Depuis bientôt dix ans, le festival Toulouse Polars du Sud s’est fait un nom à Toulouse (et bien au-delà). Une impeccable réussite qui comble tous les amateurs de noir. Dans une ambiance très sympa, Polars du Sud propose une foultitude de rencontres, tables rondes et d’animations originales. Les plus grands noms du noir (et alentours) ont défilé sous leur chapiteau : Lemaitre, Ellory, Carrisi, Khadra, Tardi, Ferey, Pouy, Thilliez, Malte, Slocombe, Bézian, Vautrin, Gonzalez Ledesma, Guérif, Daeninckx…
On a mis en garde à vue son président, Jean-Paul Vormus, pour lui faire cracher le morceau. Il n’a pas fait le malin et s’est vite mis à table…
Comment es-tu devenu un amateur de polars ?
Adolescent, je dévorais des livres de science-fiction (Philip K. Dick, Asimov, Ballard, la collection Présence du Futur). Je ne lisais pas de romans policiers. Le premier auteur qui m’a beaucoup plus, c’est Michael Innes ; je l’avais découvert en Angleterre dans ma famille d’accueil lors d’un séjour linguistique. Mais j’avais aussi un grand-père qui était un grand amateur de romans policiers, de la Série Noire à Hitchcock Magazine. Quand il est mort, j’ai hérité de ses livres et j’ai commencé à lire Chandler, Hammett, Hadley Chase… Voilà, c’était il y a plus de quarante ans…
Quand et pourquoi est né Toulouse-Polars du Sud ?
Le festival est né en 2008. Nous étions un groupe de fans de polars, avec des écrivains, des libraires, des bibliothécaires, et nous trouvions anormal qu’il y ait beaucoup de festivals de polars en France, mais pas à Toulouse qui est la quatrième ville de France. Nous voulions ainsi mieux faire connaître la littérature policière et permettre aux gens de rencontrer les auteurs qu’ils aiment.
Comment Polars du Sud se situent-ils aujourd’hui sur la carte des festivals policiers français ?
Le plus gros est Quais du Polar à Lyon. Mais nous sommes désormais le second avec 13 000 personnes durant le week-end. Après tu as Frontignan qui a une très belle programmation et qui vient de fêter ses vingt ans. Dans le sud-ouest, il y a également le festival de Pau qui a commencé en même temps que nous.
Vous avez un bon dosage dans les genres (bon, le polar historique est un peu oublié) et au niveau aussi de la notoriété (vous invitez des auteurs confirmés – cette année par exemple Hugues Pagan – quel style ! – DOA, Marcus Malte, Karine Giebel, des auteurs en pleine ascension – Hannelore Cayre– et des auteurs moins connus à découvrir…
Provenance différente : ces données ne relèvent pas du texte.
(** * Network test tool: device bridge, presence monitor, network monitor,
      diagnostic capture and test controller (src/main.py)

    Shallow embedding of the monitoring core of [main.py].

    Text.  Python [str] values are modelled as Stdlib strings of 8-bit
    characters.  A literal with non-ASCII characters stands for its UTF-8
    bytes; substring search on UTF-8 bytes agrees with substring search on
    code points.  [strip], [split], [lower] and [int] are defined on the ASCII
    range, which is what the bridge prints ([adb devices], [getprop], [ping],
    [/proc/net/dev]); Python's treatment of non-ASCII whitespace, digits and
    case mappings is outside the model.

    Effects.  A thread body or a GUI slot is a function that returns the
    list of effects it performs (processes run with their outcome, sleeps,
    signals emitted, dialogs shown, threads and timers started) next to its
    result and the new object state.  What the operating system answers to a spawned
    process is an explicit argument. *)

From Stdlib Require Import ZArith QArith Qabs List Bool Ascii String Lia.
From Stdlib Require Import Numbers.DecimalString.
Import ListNotations.

Open Scope string_scope.
Open Scope Z_scope.

(* ------------------------------------------------------------------ *)
(** ** Python string primitives                                         *)
(* ------------------------------------------------------------------ *)

Module Py.

(** [sub in s]. *)
Fixpoint contains (sub s : string) : bool :=
  match s with
  | EmptyString => prefix sub EmptyString
  | String _ rest => prefix sub s || contains sub rest
  end.

(** Characters for which [str.isspace] holds, ASCII range:
    TAB LF VT FF CR, FS GS RS US, SPACE. *)
Definition isspace (c : ascii) : bool :=
  let n := nat_of_ascii c in
  ((9 <=? n) && (n <=? 13) || (28 <=? n) && (n <=? 32))%nat.

Fixpoint lstrip (s : string) : string :=
  match s with
  | EmptyString => EmptyString
  | String c rest => if isspace c then lstrip rest else s
  end.

(** [rstrip]: a character is kept when it is not a space or when
    something is kept after it. *)
Fixpoint rstrip (s : string) : string :=
  match s with
  | EmptyString => EmptyString
  | String c rest =>
      match rstrip rest with
      | EmptyString => if isspace c then EmptyString else String c EmptyString
      | kept => String c kept
      end
  end.

(** [s.strip()]. *)
Definition strip (s : string) : string := rstrip (lstrip s).

(** [s.split(sep)] for a one-character separator: the pieces between the
    separators, empty pieces included; never the empty list. *)
Fixpoint split_on (sep : ascii) (s : string) : list string :=
  match s with
  | EmptyString => [EmptyString]
  | String c rest =>
      if Ascii.eqb c sep then EmptyString :: split_on sep rest
      else match split_on sep rest with
           | piece :: more => String c piece :: more
           | [] => [String c EmptyString]
           end
  end.

(** [s.split()]: maximal runs of non-space characters.  [cur] is the run
    being read, reversed by [String] consing at the end. *)
Fixpoint split_ws_from (cur : string) (s : string) : list string :=
  match s with
  | EmptyString => if String.eqb cur EmptyString then [] else [cur]
  | String c rest =>
      if isspace c
      then (if String.eqb cur EmptyString then split_ws_from EmptyString rest
            else cur :: split_ws_from EmptyString rest)
      else split_ws_from (cur ++ String c EmptyString) rest
  end.

Definition split (s : string) : list string := split_ws_from EmptyString s.

(** [sep.join(parts)]. *)
Fixpoint join (sep : string) (parts : list string) : string :=
  match parts with
  | [] => EmptyString
  | [p] => p
  | p :: more => p ++ sep ++ join sep more
  end.

Definition lower_char (c : ascii) : ascii :=
  let n := nat_of_ascii c in
  if ((65 <=? n) && (n <=? 90))%nat then ascii_of_nat (n + 32) else c.

(** [s.lower()]. *)
Fixpoint lower (s : string) : string :=
  match s with
  | EmptyString => EmptyString
  | String c rest => String (lower_char c) (lower rest)
  end.

Definition is_digit (c : ascii) : bool :=
  let n := nat_of_ascii c in ((48 <=? n) && (n <=? 57))%nat.

Definition digit_value (c : ascii) : Z := Z.of_nat (nat_of_ascii c) - 48.

(** Digits of an [int] literal: decimal digits, single underscores allowed
    between two digits.  [after_digit] tells whether the previous character
    was a digit. *)
Fixpoint int_digits (acc : Z) (after_digit : bool) (s : string) : option Z :=
  match s with
  | EmptyString => if after_digit then Some acc else None
  | String c rest =>
      if is_digit c then int_digits (10 * acc + digit_value c) true rest
      else if Ascii.eqb c "_"%char
           then (if after_digit then int_digits acc false rest else None)
           else None
  end.

(** [int(s)]: [None] stands for [ValueError].  The interpreter's limit on
    the number of digits of a literal is not modelled. *)
Definition int (s : string) : option Z :=
  match strip s with
  | String "+"%char rest => int_digits 0 false rest
  | String "-"%char rest => option_map Z.opp (int_digits 0 false rest)
  | t => int_digits 0 false t
  end.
Nous essayons en effet d’avoir un cocktail bien dosé. Nous sommes un petit groupe qui programme. Chacun d’entre nous a ses préférences et nous nous complétons. Par exemple, je n’aime pas beaucoup le thriller mais l’un d’entre nous adore ça. Il y a parfois des discussions un peu âpres ! On voulait aussi donner une visibilité aux auteurs du Sud (tout le bassin méditerranéen pour faire court), et pas seulement aux auteurs anglo-saxons ou nordiques. Avec une ouverture sur le monde hispanique (incluant donc l’Amérique du Sud). On a également un partenariat avec deux festivals du Sud : Valencia Negra à Valence et Marina Café Noir à Cagliari en Sardaigne.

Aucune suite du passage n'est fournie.